* Task goal: Which lines below fall between the one containing "destruct (Z.eqb_spec (ve_modRevision" and the one containing "ci_calls c : c"? Repeat them exactly, counting both of those lines, and add nothing else.

##### Data supplied

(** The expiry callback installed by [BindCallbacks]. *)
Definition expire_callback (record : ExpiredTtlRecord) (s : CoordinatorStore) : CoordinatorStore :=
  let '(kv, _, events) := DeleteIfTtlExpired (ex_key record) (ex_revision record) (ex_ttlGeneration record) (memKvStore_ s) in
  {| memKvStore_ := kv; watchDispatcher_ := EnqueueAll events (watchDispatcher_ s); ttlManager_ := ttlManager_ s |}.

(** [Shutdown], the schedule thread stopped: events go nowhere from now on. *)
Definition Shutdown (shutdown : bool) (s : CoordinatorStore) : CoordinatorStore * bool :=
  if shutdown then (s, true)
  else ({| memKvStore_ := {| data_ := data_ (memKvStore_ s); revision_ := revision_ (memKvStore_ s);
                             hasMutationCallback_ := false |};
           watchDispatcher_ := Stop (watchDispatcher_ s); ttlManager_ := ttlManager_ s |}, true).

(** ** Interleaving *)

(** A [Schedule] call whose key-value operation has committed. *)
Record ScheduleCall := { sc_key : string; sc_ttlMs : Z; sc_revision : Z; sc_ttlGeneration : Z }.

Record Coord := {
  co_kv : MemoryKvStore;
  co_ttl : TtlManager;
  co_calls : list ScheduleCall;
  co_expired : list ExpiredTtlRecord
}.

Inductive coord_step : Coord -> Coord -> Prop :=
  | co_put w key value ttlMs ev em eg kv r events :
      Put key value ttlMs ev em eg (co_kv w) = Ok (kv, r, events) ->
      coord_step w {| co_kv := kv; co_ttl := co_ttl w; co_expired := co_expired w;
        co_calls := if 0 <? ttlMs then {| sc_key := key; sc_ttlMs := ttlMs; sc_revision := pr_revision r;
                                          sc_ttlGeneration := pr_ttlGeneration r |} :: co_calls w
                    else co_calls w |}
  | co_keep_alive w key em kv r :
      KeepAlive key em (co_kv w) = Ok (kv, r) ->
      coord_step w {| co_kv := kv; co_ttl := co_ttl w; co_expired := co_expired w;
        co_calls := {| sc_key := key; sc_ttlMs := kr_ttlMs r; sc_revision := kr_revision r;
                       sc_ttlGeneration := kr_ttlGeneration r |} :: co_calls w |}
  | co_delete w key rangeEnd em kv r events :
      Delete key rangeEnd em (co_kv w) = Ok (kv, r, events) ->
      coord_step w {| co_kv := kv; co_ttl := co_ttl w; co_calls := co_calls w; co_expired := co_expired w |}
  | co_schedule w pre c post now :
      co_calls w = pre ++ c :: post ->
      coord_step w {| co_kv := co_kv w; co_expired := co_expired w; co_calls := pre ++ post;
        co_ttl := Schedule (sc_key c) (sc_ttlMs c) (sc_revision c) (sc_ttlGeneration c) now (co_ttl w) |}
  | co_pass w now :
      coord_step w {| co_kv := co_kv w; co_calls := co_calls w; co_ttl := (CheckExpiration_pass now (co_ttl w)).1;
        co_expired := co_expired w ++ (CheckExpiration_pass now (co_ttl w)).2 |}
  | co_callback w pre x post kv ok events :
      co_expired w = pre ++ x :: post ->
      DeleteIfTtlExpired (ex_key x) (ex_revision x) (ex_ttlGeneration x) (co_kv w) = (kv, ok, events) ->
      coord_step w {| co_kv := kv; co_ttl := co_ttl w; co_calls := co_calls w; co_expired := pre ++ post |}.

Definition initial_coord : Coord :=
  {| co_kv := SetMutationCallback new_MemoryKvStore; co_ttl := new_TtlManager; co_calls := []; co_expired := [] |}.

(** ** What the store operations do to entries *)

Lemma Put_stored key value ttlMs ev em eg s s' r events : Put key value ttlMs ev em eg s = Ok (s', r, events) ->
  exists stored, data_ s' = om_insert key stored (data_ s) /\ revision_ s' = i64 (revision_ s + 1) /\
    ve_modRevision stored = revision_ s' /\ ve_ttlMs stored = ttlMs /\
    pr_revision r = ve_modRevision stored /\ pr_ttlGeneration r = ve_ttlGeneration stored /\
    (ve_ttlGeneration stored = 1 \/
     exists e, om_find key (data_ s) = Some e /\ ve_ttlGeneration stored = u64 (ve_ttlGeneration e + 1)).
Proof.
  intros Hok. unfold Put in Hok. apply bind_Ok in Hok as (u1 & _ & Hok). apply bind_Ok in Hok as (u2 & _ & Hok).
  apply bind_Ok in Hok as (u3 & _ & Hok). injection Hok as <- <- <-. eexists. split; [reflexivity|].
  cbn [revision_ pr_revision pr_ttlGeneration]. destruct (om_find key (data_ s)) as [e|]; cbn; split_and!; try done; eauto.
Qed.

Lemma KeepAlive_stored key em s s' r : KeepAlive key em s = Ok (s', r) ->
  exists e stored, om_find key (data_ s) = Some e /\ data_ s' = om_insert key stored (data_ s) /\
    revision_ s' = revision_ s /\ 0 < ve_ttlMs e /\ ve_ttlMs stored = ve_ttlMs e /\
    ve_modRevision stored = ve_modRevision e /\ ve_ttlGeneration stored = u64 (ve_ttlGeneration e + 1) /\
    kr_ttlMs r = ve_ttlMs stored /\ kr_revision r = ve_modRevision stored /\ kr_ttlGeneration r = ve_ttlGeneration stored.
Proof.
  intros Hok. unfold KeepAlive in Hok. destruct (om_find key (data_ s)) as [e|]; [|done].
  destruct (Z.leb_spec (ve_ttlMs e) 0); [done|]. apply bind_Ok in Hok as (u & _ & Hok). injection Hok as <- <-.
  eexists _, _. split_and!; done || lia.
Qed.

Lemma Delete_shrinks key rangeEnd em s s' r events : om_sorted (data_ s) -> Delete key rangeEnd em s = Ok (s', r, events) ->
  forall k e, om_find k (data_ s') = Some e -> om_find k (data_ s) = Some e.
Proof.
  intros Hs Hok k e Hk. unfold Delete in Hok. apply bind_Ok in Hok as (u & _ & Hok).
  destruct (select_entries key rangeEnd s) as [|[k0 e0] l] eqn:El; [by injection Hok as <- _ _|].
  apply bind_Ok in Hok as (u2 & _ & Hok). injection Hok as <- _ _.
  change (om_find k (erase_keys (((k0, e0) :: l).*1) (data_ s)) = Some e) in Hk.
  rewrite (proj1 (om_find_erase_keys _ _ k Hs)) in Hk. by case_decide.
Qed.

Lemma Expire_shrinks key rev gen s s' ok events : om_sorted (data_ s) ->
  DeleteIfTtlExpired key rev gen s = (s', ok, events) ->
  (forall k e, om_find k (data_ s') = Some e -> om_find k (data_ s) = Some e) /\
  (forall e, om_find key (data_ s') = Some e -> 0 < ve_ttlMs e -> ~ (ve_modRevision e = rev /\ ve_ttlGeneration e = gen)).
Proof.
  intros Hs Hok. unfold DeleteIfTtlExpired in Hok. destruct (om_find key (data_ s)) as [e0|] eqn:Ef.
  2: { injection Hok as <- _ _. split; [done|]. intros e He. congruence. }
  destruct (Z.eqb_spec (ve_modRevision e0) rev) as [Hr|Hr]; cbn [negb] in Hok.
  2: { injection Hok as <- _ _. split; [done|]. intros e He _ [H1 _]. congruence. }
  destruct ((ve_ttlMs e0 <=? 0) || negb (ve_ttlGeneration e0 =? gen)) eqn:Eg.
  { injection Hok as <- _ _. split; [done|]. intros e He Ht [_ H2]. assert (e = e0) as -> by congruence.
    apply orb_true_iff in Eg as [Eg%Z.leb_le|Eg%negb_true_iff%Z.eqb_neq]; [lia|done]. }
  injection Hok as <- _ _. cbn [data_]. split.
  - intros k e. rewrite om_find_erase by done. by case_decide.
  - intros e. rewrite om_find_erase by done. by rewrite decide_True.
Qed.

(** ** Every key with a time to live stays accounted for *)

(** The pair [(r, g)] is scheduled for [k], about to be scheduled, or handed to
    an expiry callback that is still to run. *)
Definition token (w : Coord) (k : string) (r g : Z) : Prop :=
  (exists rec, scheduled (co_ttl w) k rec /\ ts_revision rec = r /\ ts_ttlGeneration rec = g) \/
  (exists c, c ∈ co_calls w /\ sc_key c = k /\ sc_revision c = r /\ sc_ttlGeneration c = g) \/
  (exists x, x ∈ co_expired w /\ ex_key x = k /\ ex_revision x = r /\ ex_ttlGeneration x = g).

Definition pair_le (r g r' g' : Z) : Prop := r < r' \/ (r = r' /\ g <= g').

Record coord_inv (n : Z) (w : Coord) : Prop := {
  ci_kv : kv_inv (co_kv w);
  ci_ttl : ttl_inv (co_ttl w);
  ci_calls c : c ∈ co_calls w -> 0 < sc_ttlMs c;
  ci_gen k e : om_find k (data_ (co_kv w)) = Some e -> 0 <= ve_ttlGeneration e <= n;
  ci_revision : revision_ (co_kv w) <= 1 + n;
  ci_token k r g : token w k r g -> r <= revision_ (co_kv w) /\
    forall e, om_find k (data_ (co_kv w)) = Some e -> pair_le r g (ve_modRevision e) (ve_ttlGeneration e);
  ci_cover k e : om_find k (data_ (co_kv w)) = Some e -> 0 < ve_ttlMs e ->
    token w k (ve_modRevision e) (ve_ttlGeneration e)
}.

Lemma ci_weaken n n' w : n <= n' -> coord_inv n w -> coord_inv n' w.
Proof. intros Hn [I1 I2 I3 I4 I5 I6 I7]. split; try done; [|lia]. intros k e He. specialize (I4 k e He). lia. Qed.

##########
##### Data supplied

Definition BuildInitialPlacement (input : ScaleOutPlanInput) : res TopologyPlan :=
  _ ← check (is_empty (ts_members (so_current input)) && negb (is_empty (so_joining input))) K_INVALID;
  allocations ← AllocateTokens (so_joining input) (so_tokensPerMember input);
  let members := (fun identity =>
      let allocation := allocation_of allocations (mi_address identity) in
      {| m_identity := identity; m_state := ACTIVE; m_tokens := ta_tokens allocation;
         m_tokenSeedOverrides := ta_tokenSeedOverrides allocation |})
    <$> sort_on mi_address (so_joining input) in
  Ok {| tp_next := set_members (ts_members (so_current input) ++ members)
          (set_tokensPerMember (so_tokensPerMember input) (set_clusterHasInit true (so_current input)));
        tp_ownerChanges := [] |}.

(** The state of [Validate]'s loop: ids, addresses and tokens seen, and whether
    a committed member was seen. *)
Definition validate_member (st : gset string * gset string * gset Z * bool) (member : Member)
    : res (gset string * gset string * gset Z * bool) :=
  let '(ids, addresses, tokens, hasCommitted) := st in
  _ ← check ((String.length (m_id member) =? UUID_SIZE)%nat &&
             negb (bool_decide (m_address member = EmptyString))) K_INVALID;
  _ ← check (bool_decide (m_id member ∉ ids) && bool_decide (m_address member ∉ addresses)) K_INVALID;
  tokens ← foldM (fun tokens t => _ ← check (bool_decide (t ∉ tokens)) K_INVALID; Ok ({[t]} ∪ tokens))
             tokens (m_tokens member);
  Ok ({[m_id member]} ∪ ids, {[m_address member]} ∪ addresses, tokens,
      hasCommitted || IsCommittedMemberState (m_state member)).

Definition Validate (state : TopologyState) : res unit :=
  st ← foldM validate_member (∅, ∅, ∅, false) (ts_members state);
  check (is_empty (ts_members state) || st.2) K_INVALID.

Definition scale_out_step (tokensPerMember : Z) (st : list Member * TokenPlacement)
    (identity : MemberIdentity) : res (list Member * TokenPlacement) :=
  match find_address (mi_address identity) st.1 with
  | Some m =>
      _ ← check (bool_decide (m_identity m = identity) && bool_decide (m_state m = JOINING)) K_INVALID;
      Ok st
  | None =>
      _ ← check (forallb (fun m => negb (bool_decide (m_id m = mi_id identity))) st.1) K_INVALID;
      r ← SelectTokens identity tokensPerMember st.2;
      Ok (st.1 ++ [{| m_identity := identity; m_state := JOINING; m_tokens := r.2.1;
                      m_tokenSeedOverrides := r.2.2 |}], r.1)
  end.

##########

* Expected output:
  destruct (Z.eqb_spec (ve_modRevision e0) rev) as [Hr|Hr]; cbn [negb] in Hok.
  2: { injection Hok as <- _ _. split; [done|]. intros e He _ [H1 _]. congruence. }
  destruct ((ve_ttlMs e0 <=? 0) || negb (ve_ttlGeneration e0 =? gen)) eqn:Eg.
  { injection Hok as <- _ _. split; [done|]. intros e He Ht [_ H2]. assert (e = e0) as -> by congruence.
    apply orb_true_iff in Eg as [Eg%Z.leb_le|Eg%negb_true_iff%Z.eqb_neq]; [lia|done]. }
  injection Hok as <- _ _. cbn [data_]. split.
  - intros k e. rewrite om_find_erase by done. by case_decide.
  - intros e. rewrite om_find_erase by done. by rewrite decide_True.
Qed.

(** ** Every key with a time to live stays accounted for *)

(** The pair [(r, g)] is scheduled for [k], about to be scheduled, or handed to
    an expiry callback that is still to run. *)
Definition token (w : Coord) (k : string) (r g : Z) : Prop :=
  (exists rec, scheduled (co_ttl w) k rec /\ ts_revision rec = r /\ ts_ttlGeneration rec = g) \/
  (exists c, c ∈ co_calls w /\ sc_key c = k /\ sc_revision c = r /\ sc_ttlGeneration c = g) \/
  (exists x, x ∈ co_expired w /\ ex_key x = k /\ ex_revision x = r /\ ex_ttlGeneration x = g).

Definition pair_le (r g r' g' : Z) : Prop := r < r' \/ (r = r' /\ g <= g').

Record coord_inv (n : Z) (w : Coord) : Prop := {
  ci_kv : kv_inv (co_kv w);
  ci_ttl : ttl_inv (co_ttl w);
  ci_calls c : c ∈ co_calls w -> 0 < sc_ttlMs c;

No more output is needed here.